Work to be completed
From the listing below, copy only the lines from the line that contains "geofence_center_lng : decimal;" to the line that contains "comm_alert_id : option number;", counting those two lines as part of the copy.

Provided entries
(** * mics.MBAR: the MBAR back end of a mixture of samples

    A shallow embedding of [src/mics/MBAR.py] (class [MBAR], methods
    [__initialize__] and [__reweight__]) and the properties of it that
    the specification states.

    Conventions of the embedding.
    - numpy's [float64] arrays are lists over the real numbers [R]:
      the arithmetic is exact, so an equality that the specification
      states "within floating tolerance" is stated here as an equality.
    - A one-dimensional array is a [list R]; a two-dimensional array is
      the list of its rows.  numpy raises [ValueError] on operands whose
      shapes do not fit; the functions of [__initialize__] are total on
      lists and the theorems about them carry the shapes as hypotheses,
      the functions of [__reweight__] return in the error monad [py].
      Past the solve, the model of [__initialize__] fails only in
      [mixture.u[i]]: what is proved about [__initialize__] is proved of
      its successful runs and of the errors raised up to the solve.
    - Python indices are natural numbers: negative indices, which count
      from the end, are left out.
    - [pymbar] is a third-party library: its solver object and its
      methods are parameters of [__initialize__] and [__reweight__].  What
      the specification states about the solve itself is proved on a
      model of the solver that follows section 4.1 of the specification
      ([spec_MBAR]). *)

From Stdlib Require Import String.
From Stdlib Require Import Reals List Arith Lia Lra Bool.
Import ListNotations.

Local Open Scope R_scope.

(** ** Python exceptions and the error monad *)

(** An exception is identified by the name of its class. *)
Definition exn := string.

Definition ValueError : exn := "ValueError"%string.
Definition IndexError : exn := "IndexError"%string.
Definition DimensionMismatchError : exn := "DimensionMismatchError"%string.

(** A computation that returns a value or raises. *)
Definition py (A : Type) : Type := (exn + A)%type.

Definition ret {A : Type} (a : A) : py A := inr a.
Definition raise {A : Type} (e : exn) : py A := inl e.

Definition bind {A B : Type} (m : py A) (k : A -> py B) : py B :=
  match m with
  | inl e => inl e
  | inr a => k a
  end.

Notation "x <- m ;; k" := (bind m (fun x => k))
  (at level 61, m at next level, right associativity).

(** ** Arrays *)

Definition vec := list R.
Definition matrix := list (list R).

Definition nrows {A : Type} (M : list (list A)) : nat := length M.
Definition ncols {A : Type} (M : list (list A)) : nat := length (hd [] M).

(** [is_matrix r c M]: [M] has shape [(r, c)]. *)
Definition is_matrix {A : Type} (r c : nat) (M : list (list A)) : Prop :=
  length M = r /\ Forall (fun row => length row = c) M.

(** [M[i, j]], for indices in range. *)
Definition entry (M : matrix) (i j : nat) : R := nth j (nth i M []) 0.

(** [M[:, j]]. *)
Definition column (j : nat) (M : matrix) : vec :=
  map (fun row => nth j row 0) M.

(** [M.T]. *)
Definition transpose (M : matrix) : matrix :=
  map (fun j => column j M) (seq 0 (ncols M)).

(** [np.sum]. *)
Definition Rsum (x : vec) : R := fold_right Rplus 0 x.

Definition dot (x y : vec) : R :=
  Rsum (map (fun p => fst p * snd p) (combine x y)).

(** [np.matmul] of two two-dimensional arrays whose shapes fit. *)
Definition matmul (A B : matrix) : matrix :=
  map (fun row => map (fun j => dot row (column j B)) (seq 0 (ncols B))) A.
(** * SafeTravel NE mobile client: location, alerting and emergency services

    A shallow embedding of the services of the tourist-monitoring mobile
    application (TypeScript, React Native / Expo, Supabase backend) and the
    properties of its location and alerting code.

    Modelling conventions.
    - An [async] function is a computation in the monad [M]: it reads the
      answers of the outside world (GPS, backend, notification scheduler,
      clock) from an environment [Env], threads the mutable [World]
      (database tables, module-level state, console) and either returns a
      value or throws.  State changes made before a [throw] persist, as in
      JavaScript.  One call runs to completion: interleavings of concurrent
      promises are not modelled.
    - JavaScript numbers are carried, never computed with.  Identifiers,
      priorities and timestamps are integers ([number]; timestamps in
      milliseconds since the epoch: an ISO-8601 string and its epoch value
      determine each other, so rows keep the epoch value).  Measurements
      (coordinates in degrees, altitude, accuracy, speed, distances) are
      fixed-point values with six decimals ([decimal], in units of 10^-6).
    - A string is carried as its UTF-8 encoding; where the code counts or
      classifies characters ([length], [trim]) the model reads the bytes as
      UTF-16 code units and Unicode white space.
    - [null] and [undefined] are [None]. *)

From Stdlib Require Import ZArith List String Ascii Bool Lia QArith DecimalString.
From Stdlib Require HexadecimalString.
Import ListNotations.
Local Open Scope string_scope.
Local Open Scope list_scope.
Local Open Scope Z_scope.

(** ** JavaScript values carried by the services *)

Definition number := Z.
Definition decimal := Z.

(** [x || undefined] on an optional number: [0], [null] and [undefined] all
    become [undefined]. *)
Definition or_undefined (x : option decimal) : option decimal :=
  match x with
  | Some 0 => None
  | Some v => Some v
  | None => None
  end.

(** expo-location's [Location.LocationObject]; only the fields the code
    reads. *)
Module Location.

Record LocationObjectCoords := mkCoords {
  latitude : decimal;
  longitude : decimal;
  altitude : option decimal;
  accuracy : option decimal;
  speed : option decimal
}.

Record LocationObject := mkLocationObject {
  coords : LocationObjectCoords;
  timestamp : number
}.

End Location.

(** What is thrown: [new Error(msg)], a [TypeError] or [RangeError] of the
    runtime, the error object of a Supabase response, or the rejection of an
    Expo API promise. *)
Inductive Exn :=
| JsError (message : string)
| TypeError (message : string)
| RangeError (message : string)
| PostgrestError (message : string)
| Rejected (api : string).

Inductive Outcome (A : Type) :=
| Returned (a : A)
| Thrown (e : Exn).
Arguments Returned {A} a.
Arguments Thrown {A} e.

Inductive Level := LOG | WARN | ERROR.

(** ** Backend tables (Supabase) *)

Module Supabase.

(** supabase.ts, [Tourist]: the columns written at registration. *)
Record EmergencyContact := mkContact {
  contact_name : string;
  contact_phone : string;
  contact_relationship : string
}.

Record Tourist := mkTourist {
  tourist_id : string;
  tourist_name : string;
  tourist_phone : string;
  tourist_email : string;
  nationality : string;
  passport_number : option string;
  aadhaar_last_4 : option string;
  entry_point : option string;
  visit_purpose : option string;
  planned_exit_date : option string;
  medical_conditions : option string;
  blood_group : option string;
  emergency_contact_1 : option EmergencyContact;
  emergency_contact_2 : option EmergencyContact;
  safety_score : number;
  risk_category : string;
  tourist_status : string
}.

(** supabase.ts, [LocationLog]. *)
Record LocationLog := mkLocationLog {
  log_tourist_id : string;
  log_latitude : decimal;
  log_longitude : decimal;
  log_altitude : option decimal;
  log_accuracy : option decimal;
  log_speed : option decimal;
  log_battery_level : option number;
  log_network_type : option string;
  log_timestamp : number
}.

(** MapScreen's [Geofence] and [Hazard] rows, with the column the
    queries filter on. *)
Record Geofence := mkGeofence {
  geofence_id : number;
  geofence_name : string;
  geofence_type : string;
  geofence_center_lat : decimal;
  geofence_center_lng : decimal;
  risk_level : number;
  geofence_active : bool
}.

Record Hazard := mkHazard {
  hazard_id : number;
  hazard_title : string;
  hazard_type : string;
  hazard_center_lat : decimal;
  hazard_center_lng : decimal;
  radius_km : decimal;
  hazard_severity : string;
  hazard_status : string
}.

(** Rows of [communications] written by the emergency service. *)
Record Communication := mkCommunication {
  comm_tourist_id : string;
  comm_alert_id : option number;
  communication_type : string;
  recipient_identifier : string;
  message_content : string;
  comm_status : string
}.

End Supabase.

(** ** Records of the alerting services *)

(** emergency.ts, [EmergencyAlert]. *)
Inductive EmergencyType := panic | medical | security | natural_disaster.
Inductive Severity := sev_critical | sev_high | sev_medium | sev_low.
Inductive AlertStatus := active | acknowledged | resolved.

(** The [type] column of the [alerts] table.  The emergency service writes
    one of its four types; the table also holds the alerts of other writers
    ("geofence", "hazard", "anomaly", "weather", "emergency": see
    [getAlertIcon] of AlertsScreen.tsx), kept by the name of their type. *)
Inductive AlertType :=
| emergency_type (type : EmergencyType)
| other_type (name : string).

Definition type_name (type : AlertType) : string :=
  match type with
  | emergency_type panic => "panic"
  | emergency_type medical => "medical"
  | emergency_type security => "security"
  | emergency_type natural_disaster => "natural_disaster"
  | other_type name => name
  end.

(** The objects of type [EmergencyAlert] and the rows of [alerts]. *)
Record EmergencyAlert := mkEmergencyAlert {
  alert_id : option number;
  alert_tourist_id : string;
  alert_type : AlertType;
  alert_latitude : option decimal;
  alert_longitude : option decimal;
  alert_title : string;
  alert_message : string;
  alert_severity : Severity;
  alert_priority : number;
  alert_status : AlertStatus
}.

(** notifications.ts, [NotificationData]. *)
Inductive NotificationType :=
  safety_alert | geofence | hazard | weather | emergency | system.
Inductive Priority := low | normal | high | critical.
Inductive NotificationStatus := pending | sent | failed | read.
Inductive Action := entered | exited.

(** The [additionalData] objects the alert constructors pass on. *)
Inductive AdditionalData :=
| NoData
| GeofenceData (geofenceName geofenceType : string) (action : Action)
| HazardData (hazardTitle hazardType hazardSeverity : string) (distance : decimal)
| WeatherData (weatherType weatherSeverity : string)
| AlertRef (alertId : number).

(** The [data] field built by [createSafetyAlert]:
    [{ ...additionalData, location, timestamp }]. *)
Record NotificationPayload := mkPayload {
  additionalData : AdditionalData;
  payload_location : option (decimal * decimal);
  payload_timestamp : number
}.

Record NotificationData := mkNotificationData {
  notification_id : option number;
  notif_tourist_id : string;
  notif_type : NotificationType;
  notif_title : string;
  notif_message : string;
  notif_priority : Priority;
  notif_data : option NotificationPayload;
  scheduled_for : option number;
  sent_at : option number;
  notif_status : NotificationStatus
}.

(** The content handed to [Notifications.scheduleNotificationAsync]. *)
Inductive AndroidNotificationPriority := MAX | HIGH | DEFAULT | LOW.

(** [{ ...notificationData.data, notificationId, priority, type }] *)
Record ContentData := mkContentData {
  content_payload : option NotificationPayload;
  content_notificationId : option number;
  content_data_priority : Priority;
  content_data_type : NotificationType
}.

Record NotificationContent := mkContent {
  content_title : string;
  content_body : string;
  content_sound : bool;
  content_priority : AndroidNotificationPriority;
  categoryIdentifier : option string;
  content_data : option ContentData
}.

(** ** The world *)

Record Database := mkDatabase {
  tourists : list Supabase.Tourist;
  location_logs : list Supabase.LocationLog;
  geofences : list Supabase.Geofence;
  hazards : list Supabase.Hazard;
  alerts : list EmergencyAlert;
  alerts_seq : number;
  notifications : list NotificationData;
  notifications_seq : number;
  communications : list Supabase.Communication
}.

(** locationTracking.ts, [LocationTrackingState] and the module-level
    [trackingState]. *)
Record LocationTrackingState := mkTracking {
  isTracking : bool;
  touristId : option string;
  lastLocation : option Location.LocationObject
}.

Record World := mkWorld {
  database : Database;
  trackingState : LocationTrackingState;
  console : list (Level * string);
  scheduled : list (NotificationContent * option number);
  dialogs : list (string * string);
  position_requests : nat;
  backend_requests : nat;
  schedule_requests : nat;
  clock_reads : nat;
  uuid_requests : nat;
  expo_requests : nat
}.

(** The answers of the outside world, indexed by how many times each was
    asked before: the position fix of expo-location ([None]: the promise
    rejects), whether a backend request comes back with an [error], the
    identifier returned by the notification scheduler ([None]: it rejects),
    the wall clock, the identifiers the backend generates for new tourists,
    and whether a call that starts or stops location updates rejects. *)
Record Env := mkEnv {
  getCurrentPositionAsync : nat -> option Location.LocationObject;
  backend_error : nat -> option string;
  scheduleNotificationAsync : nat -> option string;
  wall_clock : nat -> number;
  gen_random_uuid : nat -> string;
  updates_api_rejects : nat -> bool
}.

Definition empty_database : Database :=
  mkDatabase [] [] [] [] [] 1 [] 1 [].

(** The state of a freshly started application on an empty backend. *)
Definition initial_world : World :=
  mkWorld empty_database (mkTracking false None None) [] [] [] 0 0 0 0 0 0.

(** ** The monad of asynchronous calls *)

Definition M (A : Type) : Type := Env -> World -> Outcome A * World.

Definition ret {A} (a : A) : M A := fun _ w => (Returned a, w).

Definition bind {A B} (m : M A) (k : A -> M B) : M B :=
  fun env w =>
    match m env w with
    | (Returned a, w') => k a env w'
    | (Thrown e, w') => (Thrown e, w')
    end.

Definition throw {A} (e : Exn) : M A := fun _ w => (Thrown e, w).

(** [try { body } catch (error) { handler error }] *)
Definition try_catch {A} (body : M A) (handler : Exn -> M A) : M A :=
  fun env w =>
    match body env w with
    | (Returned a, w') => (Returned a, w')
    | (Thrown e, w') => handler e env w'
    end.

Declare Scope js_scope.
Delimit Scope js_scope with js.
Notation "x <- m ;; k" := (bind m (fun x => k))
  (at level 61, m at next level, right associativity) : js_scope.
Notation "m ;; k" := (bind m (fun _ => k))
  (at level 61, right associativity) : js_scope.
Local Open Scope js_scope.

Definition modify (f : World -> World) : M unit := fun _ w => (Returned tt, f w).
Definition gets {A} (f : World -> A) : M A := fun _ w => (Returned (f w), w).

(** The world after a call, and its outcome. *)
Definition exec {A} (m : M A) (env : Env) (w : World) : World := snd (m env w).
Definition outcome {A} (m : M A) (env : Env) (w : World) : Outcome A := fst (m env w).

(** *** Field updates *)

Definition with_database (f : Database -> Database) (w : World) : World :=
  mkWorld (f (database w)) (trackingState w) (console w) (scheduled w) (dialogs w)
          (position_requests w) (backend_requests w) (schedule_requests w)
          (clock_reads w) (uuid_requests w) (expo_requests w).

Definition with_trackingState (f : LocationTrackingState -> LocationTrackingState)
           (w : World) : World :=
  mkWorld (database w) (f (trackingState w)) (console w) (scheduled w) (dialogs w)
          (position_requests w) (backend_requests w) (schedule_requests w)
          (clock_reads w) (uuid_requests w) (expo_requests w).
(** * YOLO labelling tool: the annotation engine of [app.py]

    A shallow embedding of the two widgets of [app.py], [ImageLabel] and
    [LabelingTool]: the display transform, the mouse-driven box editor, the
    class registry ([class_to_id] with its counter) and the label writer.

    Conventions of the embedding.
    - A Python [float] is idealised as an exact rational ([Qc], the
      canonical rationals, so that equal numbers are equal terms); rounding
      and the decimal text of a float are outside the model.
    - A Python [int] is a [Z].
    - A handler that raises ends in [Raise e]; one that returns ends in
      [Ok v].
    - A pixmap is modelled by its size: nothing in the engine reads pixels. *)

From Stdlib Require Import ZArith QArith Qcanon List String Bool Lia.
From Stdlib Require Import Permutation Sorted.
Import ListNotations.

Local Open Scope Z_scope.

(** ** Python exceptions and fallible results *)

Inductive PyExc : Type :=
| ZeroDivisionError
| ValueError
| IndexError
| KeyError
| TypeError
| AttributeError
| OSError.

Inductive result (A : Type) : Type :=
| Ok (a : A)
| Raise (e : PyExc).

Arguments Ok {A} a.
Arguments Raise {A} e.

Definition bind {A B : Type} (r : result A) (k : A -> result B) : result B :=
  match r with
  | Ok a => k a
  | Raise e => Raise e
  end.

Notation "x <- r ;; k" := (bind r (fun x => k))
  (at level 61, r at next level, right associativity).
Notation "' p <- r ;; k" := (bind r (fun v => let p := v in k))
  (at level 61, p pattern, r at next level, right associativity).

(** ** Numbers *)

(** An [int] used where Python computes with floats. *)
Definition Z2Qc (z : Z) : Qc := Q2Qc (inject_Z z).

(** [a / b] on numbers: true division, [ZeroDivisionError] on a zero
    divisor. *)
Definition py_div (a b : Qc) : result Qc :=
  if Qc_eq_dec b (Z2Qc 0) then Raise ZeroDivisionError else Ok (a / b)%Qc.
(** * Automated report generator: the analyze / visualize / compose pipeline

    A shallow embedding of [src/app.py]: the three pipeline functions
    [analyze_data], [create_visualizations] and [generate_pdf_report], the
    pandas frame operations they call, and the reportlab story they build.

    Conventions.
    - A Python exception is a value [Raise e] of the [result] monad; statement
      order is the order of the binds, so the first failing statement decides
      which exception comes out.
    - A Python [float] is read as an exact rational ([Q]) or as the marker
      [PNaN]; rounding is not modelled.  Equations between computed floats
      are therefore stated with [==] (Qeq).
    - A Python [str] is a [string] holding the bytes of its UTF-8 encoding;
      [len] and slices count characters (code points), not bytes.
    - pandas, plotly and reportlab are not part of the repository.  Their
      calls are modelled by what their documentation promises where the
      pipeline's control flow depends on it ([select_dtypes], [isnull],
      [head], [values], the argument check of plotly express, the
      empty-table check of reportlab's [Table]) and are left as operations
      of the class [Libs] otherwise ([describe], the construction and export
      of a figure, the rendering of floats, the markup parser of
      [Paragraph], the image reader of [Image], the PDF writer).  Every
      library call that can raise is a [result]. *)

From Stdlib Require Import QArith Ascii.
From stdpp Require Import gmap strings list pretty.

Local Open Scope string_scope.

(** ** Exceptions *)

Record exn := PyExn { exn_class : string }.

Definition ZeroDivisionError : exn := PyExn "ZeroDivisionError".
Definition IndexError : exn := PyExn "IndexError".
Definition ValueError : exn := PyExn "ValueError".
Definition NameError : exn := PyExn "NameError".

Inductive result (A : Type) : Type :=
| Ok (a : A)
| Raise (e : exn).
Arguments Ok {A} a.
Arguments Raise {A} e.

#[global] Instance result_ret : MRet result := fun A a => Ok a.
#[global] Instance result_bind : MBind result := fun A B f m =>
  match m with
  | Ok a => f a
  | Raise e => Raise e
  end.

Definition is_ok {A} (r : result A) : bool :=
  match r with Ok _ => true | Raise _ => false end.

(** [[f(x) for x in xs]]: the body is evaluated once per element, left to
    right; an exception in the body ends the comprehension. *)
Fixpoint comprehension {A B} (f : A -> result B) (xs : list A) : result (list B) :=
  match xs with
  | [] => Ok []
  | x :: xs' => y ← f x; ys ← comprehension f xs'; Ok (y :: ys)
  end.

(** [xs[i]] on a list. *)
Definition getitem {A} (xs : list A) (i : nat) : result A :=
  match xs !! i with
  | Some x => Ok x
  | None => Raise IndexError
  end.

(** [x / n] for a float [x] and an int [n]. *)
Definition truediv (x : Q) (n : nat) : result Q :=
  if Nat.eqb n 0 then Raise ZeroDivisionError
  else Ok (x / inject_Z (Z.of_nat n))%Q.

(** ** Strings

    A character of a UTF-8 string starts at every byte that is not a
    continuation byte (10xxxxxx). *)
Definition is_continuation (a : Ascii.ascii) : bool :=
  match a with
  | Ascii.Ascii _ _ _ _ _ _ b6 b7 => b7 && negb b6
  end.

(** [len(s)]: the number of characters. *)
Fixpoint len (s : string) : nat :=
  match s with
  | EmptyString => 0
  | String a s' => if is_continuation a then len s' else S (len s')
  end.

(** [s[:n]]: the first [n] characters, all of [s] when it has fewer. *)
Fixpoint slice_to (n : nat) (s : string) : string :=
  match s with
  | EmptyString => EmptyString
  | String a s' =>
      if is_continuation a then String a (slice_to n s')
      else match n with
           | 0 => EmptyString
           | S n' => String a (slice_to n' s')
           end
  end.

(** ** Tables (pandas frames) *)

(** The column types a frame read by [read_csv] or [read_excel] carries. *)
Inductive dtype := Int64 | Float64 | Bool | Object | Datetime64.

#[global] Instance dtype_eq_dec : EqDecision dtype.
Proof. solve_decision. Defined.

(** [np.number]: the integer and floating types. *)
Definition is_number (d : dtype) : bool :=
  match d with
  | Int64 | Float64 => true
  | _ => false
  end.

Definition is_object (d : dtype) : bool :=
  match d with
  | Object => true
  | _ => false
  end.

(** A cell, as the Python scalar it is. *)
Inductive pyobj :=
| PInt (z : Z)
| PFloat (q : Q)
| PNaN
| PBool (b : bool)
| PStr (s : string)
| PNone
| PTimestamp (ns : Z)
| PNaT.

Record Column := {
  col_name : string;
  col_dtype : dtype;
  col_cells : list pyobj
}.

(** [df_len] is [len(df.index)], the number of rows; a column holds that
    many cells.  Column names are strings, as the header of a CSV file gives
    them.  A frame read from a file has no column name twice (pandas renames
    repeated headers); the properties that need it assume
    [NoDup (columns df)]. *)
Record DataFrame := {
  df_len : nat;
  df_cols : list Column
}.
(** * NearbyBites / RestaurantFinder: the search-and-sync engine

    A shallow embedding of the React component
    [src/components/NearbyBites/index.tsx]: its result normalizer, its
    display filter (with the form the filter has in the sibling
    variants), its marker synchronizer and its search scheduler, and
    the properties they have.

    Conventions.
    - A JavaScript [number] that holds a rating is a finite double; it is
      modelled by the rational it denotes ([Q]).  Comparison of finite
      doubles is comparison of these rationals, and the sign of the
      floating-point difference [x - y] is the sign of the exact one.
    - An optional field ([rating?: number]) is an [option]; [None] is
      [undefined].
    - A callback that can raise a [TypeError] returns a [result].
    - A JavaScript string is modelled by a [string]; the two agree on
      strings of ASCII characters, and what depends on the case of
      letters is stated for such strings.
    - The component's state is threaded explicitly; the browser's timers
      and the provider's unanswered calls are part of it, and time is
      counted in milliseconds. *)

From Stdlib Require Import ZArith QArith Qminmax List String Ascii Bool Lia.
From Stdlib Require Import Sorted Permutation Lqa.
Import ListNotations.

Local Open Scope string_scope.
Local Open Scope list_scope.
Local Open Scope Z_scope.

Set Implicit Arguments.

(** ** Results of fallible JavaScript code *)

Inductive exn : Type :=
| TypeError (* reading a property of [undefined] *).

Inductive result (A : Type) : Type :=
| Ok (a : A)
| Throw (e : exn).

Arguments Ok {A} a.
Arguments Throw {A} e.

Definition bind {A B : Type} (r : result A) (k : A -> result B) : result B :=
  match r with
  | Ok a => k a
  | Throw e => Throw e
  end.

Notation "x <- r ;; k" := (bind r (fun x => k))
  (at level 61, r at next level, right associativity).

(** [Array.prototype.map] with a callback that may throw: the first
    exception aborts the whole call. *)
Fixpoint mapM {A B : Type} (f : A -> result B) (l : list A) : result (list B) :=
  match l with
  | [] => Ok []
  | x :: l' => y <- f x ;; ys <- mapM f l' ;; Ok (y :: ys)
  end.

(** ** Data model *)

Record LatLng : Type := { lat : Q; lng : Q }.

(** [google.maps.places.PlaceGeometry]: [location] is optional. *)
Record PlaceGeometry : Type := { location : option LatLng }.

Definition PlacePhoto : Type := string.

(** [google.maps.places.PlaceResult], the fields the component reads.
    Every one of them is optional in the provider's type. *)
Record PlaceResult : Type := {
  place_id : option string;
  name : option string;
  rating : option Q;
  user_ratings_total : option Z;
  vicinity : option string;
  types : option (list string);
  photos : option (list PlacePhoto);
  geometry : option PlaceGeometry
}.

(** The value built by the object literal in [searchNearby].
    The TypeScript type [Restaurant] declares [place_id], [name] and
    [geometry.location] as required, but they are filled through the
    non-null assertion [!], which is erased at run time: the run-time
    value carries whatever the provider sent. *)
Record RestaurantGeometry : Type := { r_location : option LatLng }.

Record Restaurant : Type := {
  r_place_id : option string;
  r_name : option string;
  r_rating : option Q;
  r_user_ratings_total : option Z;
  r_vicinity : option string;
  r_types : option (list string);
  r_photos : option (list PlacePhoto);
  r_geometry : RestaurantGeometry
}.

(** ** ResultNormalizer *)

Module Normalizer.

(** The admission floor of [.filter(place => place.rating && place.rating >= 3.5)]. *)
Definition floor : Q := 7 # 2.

Solution to this problem
  geofence_center_lng : decimal;
  risk_level : number;
  geofence_active : bool
}.

Record Hazard := mkHazard {
  hazard_id : number;
  hazard_title : string;
  hazard_type : string;
  hazard_center_lat : decimal;
  hazard_center_lng : decimal;
  radius_km : decimal;
  hazard_severity : string;
  hazard_status : string
}.

(** Rows of [communications] written by the emergency service. *)
Record Communication := mkCommunication {
  comm_tourist_id : string;
  comm_alert_id : option number;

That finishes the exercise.